You can see it is very simmilar, only thing is that instead adding number for NEXT element i add number for CURRENT element.您可以看到它非常相似,唯一的问题是为 NEXT 元素添加数字而不是为 CURRENT 元素添加数字。 That's all.就这样。 Oh, and sorting.哦,还有排序。 It sorts capital first, then lowercase in this example, you can play with sort(key= lambda:x ...) if you wish to change that.在这个例子中,它首先对大写进行排序,然后是小写,如果你想改变它,你可以使用sort(key= lambda:x ...) (Perhaps like this: names.sort(key = lambda x: (x.upper() if x.lower() == x else x.lower())) ) (也许是这样的: names.sort(key = lambda x: (x.upper() if x.lower() == x else x.lower()))

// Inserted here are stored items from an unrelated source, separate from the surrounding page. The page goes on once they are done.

(** The language table of a run that returns: one row per language
    identifier of the data, in increasing order of the identifiers, built
    from the last data row and the last catalogue entry of the identifier. *)
Lemma language_table_of_run inp err out err' :
  cmd_makecldf float_str inp err = (Ok out, err') →
  ∃ glottocodes,
    NoDup glottocodes ∧
    StronglySorted String.le glottocodes ∧
    (∀ g, g ∈ glottocodes ↔
          ∃ row, row ∈ normalise_table (raw_data inp) ∧
                 dict_get "Glottolog.Name" row = Some g) ∧
    Forall2 (λ g lang, ∃ row node,
               last (rows_of_language g (normalise_table (raw_data inp))) = Some row ∧
               last (filter (λ l, Languoid.id l = g) (glottolog inp)) = Some node ∧
               lang = [id_layer g node; local_layer (lang_info_value g row);
                       catalog_layer node])
            glottocodes (LanguageTable out).
Proof.
  intros (lang_info & table & ids & st & Hinfo & Htable & Hids & _ & ->)%cmd_makecldf_Ok.
  cbn [LanguageTable].
  apply make_lang_info_Ok in Hinfo as (_ & _ & Hkeys & Hget & HID).
  apply (make_language_table_Ok _ _ _ HID) in Htable.
  exists (sorted_set (dict_keys lang_info)).
  assert (Forall2 (λ g lang, ∃ row node,
               last (rows_of_language g (normalise_table (raw_data inp))) = Some row ∧
               last (filter (λ l, Languoid.id l = g) (glottolog inp)) = Some node ∧
               lang = [id_layer g node; local_layer (lang_info_value g row);
                       catalog_layer node])
            (sorted_set (dict_keys lang_info)) table) as Hrows.
  { eapply Forall2_impl; [exact Htable|]. intros g lang (node & info & Hnode & Hi & ->).
    rewrite Hget in Hi. destruct (last (rows_of_language g _)) as [row|]; [|done].
    injection Hi as <-. by exists row, node. }
  assert (ids = VStr <$> sorted_set (dict_keys lang_info)) as ->.
  { apply mapM_res_Ok in Hids. clear Htable.
    revert ids Hids. induction Hrows as [|g lang gs table (row & node & _ & _ & ->) _ IH];
      intros ids Hids.
    - by apply Forall2_nil_inv_l in Hids as ->.
    - apply Forall2_cons_inv_l in Hids as (id & ids' & Hid & Hids & ->).
      rewrite fmap_cons. f_equal; [|by apply IH].
      apply chain_getitem_Ok in Hid.
      destruct (language_row_fields g node row) as (Hg & _). cbv zeta in Hg. congruence. }
  pose proof (Forall2_length _ _ _ Hrows) as Hl.
  rewrite dict_of_items_id.
  2:{ rewrite fst_zip.
      - apply NoDup_fmap_2; [by intros ?? [=]|apply NoDup_sorted_set].
      - rewrite length_fmap, Hl. reflexivity. }
  unfold dict_values. rewrite snd_zip.
  2:{ rewrite length_fmap, Hl. reflexivity. }
  split_and!; [apply NoDup_sorted_set|apply StronglySorted_sorted_set| |done].
  intros g. by rewrite elem_of_sorted_set, Hkeys.
Qed.
End LanguageOutput.

Section LanguageClaims.
Context {float : Type} `{!EqDecision float} (float_str : float → string).
Implicit Types (inp : @Input float) (out : @Output float) (err : list string).

Lemma M_bind_lift_Ok {A B} (r : @res float A) (f : A → M B) a err :
  r = Ok a → (lift r ≫= f) err = f a err.
Proof. by intros ->. Qed.

Lemma M_bind_lift_Err {A B} (r : @res float A) (f : A → M B) e err :
  r = Err e → (lift r ≫= f) err = (Err e, err).
Proof. by intros ->. Qed.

Since you are mapping strings to integers, that suggests using a dict.由于您将字符串映射到整数,因此建议使用 dict。 So you can do the following:因此,您可以执行以下操作:

d = dict()

counter = 0

for name in names:
    if name in d:
        continue
    d[name] = counter
    counter += 1

numbers = [d[name] for name in names]

Here is a similar factorizing solution with collections.defaultdict and itertools.count :这是一个类似的带有collections.defaultdictitertools.count 分解解决方案:

import itertools as it
import collections as ct


names = ['ll', 'll', 'hl', 'hl', 'LL', 'LL', 'LL', 'HL', 'll']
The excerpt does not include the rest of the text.